- [Data items]:
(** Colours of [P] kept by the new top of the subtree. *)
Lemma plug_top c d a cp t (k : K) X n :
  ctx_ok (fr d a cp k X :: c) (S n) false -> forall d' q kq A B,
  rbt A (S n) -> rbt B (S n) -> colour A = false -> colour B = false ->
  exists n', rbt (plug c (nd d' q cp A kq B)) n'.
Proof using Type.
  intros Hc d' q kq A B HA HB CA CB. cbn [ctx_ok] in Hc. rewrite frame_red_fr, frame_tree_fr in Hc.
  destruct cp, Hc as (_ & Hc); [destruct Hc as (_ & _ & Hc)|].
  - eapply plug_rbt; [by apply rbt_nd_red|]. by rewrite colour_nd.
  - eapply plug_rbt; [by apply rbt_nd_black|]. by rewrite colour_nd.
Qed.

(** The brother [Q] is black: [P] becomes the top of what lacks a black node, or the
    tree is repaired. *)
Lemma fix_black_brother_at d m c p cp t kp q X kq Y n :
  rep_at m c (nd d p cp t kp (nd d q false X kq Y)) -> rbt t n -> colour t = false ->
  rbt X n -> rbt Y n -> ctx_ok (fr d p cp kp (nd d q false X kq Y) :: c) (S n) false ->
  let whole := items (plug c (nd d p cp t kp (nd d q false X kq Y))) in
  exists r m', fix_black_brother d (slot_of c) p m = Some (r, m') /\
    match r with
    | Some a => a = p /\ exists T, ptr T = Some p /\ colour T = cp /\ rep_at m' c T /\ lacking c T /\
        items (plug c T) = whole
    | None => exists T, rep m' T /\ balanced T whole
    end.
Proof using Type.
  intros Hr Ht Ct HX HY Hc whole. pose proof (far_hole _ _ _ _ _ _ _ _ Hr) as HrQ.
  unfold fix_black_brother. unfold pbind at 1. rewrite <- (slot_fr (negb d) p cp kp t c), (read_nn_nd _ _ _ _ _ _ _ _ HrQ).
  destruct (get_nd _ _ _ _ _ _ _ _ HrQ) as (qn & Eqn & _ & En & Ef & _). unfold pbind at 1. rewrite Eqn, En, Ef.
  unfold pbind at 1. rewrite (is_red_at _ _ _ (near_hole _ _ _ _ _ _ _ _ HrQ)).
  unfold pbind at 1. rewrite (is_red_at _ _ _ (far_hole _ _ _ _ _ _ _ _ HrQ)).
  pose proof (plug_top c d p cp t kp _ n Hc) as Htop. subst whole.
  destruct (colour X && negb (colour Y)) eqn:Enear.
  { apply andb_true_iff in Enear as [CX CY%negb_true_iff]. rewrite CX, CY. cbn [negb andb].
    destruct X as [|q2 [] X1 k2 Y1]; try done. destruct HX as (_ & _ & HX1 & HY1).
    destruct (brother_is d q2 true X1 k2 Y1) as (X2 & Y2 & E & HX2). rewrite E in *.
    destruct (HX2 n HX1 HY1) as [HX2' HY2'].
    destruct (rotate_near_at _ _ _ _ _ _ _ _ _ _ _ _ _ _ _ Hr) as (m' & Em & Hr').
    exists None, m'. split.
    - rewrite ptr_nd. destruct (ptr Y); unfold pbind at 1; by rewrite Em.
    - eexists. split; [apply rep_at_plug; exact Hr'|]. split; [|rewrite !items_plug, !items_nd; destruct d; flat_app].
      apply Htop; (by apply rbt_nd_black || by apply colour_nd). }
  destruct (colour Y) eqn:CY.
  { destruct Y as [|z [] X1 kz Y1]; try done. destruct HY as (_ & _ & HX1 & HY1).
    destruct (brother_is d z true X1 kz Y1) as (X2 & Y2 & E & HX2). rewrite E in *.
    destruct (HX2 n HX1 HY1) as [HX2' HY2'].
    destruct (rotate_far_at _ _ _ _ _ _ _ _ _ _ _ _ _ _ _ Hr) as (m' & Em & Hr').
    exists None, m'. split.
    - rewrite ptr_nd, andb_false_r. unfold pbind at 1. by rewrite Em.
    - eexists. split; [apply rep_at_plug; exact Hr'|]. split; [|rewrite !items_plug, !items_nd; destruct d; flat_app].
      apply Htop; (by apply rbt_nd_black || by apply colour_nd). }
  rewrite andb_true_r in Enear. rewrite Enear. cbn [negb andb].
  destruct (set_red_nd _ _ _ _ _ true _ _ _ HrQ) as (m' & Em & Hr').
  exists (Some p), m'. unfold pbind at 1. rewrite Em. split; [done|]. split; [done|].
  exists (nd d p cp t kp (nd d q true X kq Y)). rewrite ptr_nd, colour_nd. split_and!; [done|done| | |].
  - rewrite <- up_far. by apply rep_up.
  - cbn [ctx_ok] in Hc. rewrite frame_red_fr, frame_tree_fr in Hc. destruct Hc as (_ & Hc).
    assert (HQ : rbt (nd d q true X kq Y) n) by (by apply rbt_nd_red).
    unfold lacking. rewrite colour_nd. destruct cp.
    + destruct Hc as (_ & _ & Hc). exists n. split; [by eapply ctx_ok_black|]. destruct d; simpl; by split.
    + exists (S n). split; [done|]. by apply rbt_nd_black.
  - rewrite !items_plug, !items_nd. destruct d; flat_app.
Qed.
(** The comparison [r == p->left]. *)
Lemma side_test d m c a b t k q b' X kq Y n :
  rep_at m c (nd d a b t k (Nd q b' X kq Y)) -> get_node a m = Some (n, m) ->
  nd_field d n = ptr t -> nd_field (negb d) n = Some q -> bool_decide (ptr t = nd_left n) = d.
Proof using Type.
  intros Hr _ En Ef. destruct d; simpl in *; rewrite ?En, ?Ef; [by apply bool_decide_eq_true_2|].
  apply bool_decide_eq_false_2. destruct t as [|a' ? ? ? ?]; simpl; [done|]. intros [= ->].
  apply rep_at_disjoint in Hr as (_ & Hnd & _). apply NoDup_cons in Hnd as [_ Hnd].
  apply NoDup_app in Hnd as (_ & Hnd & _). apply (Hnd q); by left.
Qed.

---

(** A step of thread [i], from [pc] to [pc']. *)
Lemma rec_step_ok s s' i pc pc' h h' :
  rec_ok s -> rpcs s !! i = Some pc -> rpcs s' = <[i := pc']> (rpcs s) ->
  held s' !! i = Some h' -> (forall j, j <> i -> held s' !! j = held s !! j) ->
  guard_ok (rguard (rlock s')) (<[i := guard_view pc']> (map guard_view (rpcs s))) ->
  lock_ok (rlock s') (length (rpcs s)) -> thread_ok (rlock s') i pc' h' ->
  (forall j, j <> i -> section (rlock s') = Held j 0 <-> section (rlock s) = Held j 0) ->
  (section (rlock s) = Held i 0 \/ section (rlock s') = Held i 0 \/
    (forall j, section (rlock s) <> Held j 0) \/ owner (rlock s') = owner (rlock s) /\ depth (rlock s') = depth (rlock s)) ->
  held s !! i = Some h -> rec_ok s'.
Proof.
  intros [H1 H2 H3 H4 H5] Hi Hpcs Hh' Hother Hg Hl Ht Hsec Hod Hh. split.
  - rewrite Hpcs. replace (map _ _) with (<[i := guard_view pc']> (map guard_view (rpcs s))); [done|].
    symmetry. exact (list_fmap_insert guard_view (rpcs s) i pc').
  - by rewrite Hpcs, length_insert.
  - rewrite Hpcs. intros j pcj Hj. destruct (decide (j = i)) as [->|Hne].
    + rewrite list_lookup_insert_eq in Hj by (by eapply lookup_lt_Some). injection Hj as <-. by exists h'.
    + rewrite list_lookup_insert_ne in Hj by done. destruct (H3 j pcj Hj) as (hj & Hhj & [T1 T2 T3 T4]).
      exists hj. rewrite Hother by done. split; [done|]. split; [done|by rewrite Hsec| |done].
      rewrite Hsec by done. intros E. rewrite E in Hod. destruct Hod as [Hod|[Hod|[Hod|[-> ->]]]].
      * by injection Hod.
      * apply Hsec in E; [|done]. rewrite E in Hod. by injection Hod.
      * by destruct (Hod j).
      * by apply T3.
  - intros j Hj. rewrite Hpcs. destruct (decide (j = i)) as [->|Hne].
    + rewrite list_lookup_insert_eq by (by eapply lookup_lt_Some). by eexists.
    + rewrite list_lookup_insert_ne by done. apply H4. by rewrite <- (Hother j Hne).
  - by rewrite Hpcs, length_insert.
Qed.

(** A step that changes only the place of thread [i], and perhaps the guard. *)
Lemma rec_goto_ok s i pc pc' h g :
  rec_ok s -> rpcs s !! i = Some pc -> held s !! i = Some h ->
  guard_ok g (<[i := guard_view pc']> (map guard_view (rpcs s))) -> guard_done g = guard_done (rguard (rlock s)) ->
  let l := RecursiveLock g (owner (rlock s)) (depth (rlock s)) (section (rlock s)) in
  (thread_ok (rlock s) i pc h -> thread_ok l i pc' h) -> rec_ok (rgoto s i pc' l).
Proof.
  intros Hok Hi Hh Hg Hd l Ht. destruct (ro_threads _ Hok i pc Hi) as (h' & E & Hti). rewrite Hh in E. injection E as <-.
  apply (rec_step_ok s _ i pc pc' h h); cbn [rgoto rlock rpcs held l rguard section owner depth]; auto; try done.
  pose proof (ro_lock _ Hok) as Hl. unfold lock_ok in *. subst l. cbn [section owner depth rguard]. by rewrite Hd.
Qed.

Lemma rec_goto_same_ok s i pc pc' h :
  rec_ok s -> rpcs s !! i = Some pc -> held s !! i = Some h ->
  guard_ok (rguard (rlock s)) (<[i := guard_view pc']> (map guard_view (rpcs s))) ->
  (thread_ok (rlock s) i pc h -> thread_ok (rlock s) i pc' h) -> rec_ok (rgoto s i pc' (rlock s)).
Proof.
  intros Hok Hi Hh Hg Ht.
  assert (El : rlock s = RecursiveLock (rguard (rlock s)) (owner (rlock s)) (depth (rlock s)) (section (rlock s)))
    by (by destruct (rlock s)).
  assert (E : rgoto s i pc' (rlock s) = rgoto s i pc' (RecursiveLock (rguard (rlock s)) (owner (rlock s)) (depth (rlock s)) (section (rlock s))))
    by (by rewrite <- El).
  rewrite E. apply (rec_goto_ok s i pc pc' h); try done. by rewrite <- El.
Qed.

* * *

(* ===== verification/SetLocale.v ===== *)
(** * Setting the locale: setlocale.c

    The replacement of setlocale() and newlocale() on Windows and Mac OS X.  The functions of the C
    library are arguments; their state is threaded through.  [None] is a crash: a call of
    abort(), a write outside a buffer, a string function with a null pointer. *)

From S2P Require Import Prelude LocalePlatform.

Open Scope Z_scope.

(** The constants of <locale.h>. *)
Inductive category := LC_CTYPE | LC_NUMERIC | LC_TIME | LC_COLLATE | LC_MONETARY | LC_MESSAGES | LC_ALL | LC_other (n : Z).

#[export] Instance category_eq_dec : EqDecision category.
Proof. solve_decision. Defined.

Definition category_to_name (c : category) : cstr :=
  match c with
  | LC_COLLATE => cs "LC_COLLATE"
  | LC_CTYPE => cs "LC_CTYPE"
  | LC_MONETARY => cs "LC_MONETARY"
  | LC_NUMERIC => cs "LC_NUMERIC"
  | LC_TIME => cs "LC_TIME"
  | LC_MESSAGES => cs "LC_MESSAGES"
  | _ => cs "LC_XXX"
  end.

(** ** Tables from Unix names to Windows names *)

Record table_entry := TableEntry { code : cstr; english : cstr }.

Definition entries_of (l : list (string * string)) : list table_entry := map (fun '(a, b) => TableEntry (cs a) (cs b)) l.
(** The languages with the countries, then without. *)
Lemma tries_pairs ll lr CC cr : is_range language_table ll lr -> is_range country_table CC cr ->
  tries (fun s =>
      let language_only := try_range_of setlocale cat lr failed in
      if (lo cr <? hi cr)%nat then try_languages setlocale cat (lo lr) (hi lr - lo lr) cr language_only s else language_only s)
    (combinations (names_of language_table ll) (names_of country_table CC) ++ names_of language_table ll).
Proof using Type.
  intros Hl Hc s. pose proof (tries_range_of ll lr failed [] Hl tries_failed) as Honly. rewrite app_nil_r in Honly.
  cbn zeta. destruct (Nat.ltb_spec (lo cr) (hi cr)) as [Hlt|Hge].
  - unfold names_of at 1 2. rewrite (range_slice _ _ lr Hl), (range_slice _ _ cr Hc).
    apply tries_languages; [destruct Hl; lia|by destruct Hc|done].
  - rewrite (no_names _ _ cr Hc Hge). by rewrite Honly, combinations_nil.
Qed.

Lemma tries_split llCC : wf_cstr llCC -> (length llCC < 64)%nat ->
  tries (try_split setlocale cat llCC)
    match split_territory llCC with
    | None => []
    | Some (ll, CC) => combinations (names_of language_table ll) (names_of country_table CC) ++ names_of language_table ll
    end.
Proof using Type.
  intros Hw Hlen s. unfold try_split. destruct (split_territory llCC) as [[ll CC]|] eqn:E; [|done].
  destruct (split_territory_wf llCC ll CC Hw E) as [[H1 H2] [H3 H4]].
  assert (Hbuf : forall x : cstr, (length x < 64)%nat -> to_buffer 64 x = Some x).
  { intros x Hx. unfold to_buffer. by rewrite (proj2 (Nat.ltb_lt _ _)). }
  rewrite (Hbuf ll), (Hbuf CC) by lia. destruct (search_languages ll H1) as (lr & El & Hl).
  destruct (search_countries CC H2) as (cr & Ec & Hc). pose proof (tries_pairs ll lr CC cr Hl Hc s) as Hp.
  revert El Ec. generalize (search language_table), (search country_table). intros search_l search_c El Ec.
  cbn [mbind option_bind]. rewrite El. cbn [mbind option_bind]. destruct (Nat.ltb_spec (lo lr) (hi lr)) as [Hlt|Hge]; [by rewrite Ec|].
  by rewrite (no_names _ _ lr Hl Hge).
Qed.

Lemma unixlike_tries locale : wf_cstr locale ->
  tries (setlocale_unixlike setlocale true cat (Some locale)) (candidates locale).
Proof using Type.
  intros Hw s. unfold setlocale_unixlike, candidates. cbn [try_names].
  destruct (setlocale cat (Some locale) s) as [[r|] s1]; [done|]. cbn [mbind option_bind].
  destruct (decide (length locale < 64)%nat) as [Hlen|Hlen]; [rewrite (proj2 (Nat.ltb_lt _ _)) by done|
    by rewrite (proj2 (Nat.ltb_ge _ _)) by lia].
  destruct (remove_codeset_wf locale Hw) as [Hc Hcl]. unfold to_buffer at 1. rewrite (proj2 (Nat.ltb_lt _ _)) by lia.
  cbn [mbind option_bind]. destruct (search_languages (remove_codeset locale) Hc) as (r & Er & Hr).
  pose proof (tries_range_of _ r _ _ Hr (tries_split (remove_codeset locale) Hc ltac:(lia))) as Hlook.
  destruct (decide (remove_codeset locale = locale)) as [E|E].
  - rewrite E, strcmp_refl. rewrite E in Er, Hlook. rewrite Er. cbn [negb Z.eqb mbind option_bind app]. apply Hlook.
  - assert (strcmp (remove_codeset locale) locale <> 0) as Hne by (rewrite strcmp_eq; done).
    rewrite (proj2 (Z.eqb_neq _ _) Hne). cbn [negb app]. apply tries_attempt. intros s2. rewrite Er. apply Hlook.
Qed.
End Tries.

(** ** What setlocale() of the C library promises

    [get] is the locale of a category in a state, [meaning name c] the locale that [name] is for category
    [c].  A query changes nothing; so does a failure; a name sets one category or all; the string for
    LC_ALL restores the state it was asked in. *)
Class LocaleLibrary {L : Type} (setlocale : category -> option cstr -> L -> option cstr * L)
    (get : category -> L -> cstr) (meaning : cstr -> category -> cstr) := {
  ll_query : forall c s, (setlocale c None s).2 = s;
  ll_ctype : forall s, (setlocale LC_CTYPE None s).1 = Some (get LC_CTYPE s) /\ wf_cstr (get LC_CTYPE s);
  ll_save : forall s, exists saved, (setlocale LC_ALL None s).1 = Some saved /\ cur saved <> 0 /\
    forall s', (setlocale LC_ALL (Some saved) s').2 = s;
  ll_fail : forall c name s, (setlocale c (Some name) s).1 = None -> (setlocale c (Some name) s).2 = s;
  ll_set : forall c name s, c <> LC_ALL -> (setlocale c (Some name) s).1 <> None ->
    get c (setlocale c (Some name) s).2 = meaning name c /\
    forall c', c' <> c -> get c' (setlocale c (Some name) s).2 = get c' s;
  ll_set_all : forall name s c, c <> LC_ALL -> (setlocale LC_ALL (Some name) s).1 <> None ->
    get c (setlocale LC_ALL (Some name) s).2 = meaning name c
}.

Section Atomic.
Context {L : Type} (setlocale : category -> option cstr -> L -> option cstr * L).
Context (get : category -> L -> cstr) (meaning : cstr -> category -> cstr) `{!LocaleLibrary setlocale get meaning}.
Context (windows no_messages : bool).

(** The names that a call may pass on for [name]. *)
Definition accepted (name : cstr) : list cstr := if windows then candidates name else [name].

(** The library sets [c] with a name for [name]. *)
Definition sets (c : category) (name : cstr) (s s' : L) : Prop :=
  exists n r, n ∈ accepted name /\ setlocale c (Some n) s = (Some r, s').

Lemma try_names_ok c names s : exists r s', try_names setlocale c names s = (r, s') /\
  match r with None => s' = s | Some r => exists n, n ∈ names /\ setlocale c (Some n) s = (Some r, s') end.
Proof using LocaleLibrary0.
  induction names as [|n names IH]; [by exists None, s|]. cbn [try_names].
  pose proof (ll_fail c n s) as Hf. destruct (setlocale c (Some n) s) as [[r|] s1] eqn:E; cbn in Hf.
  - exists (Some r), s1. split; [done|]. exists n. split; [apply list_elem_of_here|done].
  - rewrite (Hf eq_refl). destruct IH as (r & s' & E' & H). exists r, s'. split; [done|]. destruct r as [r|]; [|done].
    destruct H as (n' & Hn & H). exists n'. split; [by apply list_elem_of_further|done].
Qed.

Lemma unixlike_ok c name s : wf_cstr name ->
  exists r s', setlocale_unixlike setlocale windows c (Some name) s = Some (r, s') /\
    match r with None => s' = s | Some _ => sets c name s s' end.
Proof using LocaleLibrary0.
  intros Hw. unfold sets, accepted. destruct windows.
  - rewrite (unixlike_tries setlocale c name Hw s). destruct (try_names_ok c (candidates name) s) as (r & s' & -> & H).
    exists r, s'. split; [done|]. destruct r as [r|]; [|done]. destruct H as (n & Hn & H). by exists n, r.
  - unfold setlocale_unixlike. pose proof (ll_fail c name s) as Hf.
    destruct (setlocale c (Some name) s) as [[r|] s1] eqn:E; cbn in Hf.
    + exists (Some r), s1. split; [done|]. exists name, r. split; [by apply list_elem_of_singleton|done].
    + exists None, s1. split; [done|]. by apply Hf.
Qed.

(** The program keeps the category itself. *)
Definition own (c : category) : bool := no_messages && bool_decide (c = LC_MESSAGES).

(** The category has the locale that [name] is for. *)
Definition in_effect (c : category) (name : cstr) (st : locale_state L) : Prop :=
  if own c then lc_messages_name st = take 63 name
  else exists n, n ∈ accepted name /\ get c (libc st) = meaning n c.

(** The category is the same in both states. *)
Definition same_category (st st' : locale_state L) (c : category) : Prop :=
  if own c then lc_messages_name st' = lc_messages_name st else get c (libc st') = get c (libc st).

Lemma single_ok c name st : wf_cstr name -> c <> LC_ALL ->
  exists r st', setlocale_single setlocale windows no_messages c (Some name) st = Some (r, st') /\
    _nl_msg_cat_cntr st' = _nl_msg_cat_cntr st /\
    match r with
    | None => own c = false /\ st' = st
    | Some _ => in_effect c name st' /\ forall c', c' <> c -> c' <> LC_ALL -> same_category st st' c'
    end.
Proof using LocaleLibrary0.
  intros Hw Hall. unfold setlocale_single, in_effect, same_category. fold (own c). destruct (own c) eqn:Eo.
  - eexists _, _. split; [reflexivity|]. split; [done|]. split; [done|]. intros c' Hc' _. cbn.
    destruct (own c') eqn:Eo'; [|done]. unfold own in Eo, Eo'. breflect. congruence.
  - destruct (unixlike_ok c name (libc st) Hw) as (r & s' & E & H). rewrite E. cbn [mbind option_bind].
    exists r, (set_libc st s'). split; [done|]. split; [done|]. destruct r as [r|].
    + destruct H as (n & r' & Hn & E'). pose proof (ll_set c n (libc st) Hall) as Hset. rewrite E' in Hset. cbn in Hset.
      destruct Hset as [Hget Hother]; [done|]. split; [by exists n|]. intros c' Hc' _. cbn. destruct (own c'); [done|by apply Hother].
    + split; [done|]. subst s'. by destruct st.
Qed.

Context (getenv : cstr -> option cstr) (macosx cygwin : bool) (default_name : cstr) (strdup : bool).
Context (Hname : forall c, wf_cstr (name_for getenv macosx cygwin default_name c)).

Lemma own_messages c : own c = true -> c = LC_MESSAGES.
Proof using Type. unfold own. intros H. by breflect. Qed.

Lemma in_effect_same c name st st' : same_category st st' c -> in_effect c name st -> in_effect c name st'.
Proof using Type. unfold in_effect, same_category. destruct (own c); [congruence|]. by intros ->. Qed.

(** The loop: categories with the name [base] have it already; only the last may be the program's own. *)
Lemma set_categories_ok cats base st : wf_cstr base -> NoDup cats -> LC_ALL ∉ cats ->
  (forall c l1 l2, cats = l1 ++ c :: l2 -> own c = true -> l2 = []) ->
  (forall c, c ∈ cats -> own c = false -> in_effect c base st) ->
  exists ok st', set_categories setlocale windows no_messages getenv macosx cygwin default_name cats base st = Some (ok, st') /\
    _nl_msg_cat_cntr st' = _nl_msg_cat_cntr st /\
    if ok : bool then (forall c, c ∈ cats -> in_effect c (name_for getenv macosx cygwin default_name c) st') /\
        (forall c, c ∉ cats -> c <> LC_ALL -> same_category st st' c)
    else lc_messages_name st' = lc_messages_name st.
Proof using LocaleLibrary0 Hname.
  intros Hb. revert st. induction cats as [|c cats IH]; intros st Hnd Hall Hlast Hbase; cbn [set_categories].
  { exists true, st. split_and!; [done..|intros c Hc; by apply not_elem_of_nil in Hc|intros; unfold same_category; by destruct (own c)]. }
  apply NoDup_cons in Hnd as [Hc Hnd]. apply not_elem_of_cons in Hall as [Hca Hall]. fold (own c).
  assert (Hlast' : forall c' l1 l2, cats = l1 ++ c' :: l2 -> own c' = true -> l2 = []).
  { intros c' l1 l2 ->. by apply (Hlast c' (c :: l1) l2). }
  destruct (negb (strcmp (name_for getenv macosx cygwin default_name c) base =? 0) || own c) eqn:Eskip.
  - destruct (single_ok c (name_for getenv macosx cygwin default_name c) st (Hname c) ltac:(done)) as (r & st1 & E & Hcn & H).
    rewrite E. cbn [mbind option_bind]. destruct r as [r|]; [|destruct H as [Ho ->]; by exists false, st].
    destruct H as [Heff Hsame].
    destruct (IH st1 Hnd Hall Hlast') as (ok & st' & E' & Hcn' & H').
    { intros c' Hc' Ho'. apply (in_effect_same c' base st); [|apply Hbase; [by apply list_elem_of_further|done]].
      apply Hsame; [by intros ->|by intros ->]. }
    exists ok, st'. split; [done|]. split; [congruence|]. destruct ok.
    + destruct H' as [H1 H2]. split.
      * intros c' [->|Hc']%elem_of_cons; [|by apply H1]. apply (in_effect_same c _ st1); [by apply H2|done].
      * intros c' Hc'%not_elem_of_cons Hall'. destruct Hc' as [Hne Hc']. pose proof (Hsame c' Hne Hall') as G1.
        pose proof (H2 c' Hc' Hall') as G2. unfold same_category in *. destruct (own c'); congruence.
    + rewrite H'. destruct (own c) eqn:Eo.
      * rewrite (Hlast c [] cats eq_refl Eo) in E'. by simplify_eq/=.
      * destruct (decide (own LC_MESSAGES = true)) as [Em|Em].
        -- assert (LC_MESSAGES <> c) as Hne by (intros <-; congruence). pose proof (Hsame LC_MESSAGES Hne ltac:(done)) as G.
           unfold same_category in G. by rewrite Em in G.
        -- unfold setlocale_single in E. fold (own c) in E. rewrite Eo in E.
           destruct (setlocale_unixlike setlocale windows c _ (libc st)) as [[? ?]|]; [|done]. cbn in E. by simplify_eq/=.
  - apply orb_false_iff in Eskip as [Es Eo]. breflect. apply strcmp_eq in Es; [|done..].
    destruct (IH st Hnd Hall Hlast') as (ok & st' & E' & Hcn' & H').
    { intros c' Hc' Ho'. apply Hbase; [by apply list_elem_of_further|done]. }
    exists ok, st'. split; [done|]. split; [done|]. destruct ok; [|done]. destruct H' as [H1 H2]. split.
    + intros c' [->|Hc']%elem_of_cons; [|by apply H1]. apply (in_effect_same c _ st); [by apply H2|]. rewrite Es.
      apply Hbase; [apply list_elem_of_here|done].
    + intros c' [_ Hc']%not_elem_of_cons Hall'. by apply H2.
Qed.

- [Required action]: Set down again, word for word, the stretch of records from the line with "(** Colours of" to the line with "rbt X n -> rbt", both of those lines included.

- [Solution for this exercise]:
(** Colours of [P] kept by the new top of the subtree. *)
Lemma plug_top c d a cp t (k : K) X n :
  ctx_ok (fr d a cp k X :: c) (S n) false -> forall d' q kq A B,
  rbt A (S n) -> rbt B (S n) -> colour A = false -> colour B = false ->
  exists n', rbt (plug c (nd d' q cp A kq B)) n'.
Proof using Type.
  intros Hc d' q kq A B HA HB CA CB. cbn [ctx_ok] in Hc. rewrite frame_red_fr, frame_tree_fr in Hc.
  destruct cp, Hc as (_ & Hc); [destruct Hc as (_ & _ & Hc)|].
  - eapply plug_rbt; [by apply rbt_nd_red|]. by rewrite colour_nd.
  - eapply plug_rbt; [by apply rbt_nd_black|]. by rewrite colour_nd.
Qed.

(** The brother [Q] is black: [P] becomes the top of what lacks a black node, or the
    tree is repaired. *)
Lemma fix_black_brother_at d m c p cp t kp q X kq Y n :
  rep_at m c (nd d p cp t kp (nd d q false X kq Y)) -> rbt t n -> colour t = false ->
  rbt X n -> rbt Y n -> ctx_ok (fr d p cp kp (nd d q false X kq Y) :: c) (S n) false ->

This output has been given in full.